(** C5, as the code has it: the raw archive grows by exactly the fragments
    of the documents delivered, in the order of delivery: one for each
    delivered document in which the fragment located is truthy, none for a
    document whose fragment is [None], an empty string or another falsy
    value. The fragment is appended before the verses are extracted: it is
    in the archive when the extraction finds no verse, and when the
    extraction raises. *)
Theorem raw_archive_holds_every_fragment_in_fetch_order :
  (∀ chapters st n,
     let r := loop chapters st n in
     raw_html_accumulator (value r).2
     = raw_html_accumulator st ++ omap fragment_of (delivered (events r)))
  ∧ (∀ data,
       fragment_of data
       = if truthy (locate_html_content data)
         then Some (locate_html_content data) else None)
  ∧ (∀ chapter rest st n url params data n2 evs2,
       target_of chapter = Returned (url, params) →
       fetch_json_with_retries net url params 3 5 n = (data, n2, evs2) →
       truthy data = true →
       truthy (locate_html_content data) = true →
       (extract (locate_html_content data) = Returned [] →
        loop (chapter :: rest) st n
        = after (evs2 ++ [EvSleep sleep_between])
            (loop rest (archive (locate_html_content data) st) n2))
       ∧ (∀ e, extract (locate_html_content data) = Raised e →
          loop (chapter :: rest) st n
          = ((Some (Uncaught e), archive (locate_html_content data) st), n2, evs2))).
Proof.
  split; [exact chapters_loop_archive|]. split.
  { intros data. unfold fragment_of.
    destruct (truthy data) eqn:Hdata; [done|].
    by rewrite (falsy_document_has_no_fragment _ Hdata). }
  intros chapter rest st n url params data n2 evs2 Htarget Hfetch Hdata Hcontent.
  split; [intros Hverses | intros e Hverses];
    rewrite chapters_loop_cons, (chapter_body_fetched _ _ _ _ _ _ _ _ Htarget Hfetch);
    rewrite Hdata, Hcontent; simpl; rewrite Hverses; [reflexivity|].
  by rewrite !app_nil_r.
Qed.

(** C6: a chapter whose fetch fails (it returns [None]), and a chapter
    whose fragment yields no verse, do not end the loop: after the polite
    delay the loop goes on with the chapters that follow, and the first
    thing it does is to request the next one. Nothing is stored for the
    chapter. *)
Theorem failed_fetch_and_empty_extraction_do_not_stop
    chapter next post st n url params data n2 evs2 url' params' :
  target_of chapter = Returned (url, params) →
  target_of next = Returned (url', params') →
  fetch_json_with_retries net url params 3 5 n = (data, n2, evs2) →
  data = JNull
  ∨ (truthy data = true ∧ truthy (locate_html_content data) = true
     ∧ extract (locate_html_content data) = Returned []) →
  ∃ st' tail,
    loop (chapter :: next :: post) st n
    = after (evs2 ++ [EvSleep sleep_between]) (loop (next :: post) st' n2)
    ∧ book_out st' = book_out st
    ∧ events (loop (chapter :: next :: post) st n)
      = evs2 ++ EvSleep sleep_between :: EvGet url' params' (net n2) :: tail.
Proof.
  intros Htarget Hnext Hfetch Hcase.
  assert (∃ st', loop (chapter :: next :: post) st n
                 = after (evs2 ++ [EvSleep sleep_between]) (loop (next :: post) st' n2)
                 ∧ book_out st' = book_out st) as (st' & Hloop & Hout).
  { rewrite chapters_loop_cons, (chapter_body_fetched _ _ _ _ _ _ _ _ Htarget Hfetch).
    destruct Hcase as [-> | (Hdata & Hcontent & Hverses)].
    - simpl. by exists st.
    - rewrite Hdata, Hcontent. simpl. rewrite Hverses. by eexists. }
  destruct (chapters_loop_requests_first next post st' n2 url' params' Hnext)
    as [tail Htail].
  exists st', tail. split; [done|]. split; [done|].
  rewrite Hloop. unfold after, events in *. cbn [snd].
  by rewrite Htail, <- app_assoc.
Qed.

(** C9: a fetch that delivers a document which is falsy (an empty object,
    an empty array, [null], zero, [false], an empty string) is handled as
    a fetch that failed: after the polite delay the loop goes on with the
    next chapter, with the book state as it was; the fragment is not looked
    for and the loop is not left. *)
Theorem falsy_document_is_skipped_like_a_failed_fetch
    chapter rest st n url params data n2 evs2 :
  target_of chapter = Returned (url, params) →
  fetch_json_with_retries net url params 3 5 n = (data, n2, evs2) →
  delivered evs2 = [data] →
  truthy data = false →
  body chapter st n = ((None, st), n2, evs2 ++ [EvSleep sleep_between])
  ∧ loop (chapter :: rest) st n
    = after (evs2 ++ [EvSleep sleep_between]) (loop rest st n2).
Proof.
  intros Htarget Hfetch _ Hdata.
  assert (Hbody : body chapter st n = ((None, st), n2, evs2 ++ [EvSleep sleep_between])).
  { rewrite (chapter_body_fetched _ _ _ _ _ _ _ _ Htarget Hfetch). by rewrite Hdata. }
  split; [exact Hbody|]. by rewrite chapters_loop_cons, Hbody.
Qed.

# WHAT TO WORK ON:
Only the lines above from the one with "delivered document in" up to and including the one with "then Some (locate_html_content" should be repeated, exactly as written.

# OUTPUT BELOW:
    delivered document in which the fragment located is truthy, none for a
    document whose fragment is [None], an empty string or another falsy
    value. The fragment is appended before the verses are extracted: it is
    in the archive when the extraction finds no verse, and when the
    extraction raises. *)
Theorem raw_archive_holds_every_fragment_in_fetch_order :
  (∀ chapters st n,
     let r := loop chapters st n in
     raw_html_accumulator (value r).2
     = raw_html_accumulator st ++ omap fragment_of (delivered (events r)))
  ∧ (∀ data,
       fragment_of data
       = if truthy (locate_html_content data)
         then Some (locate_html_content data) else None)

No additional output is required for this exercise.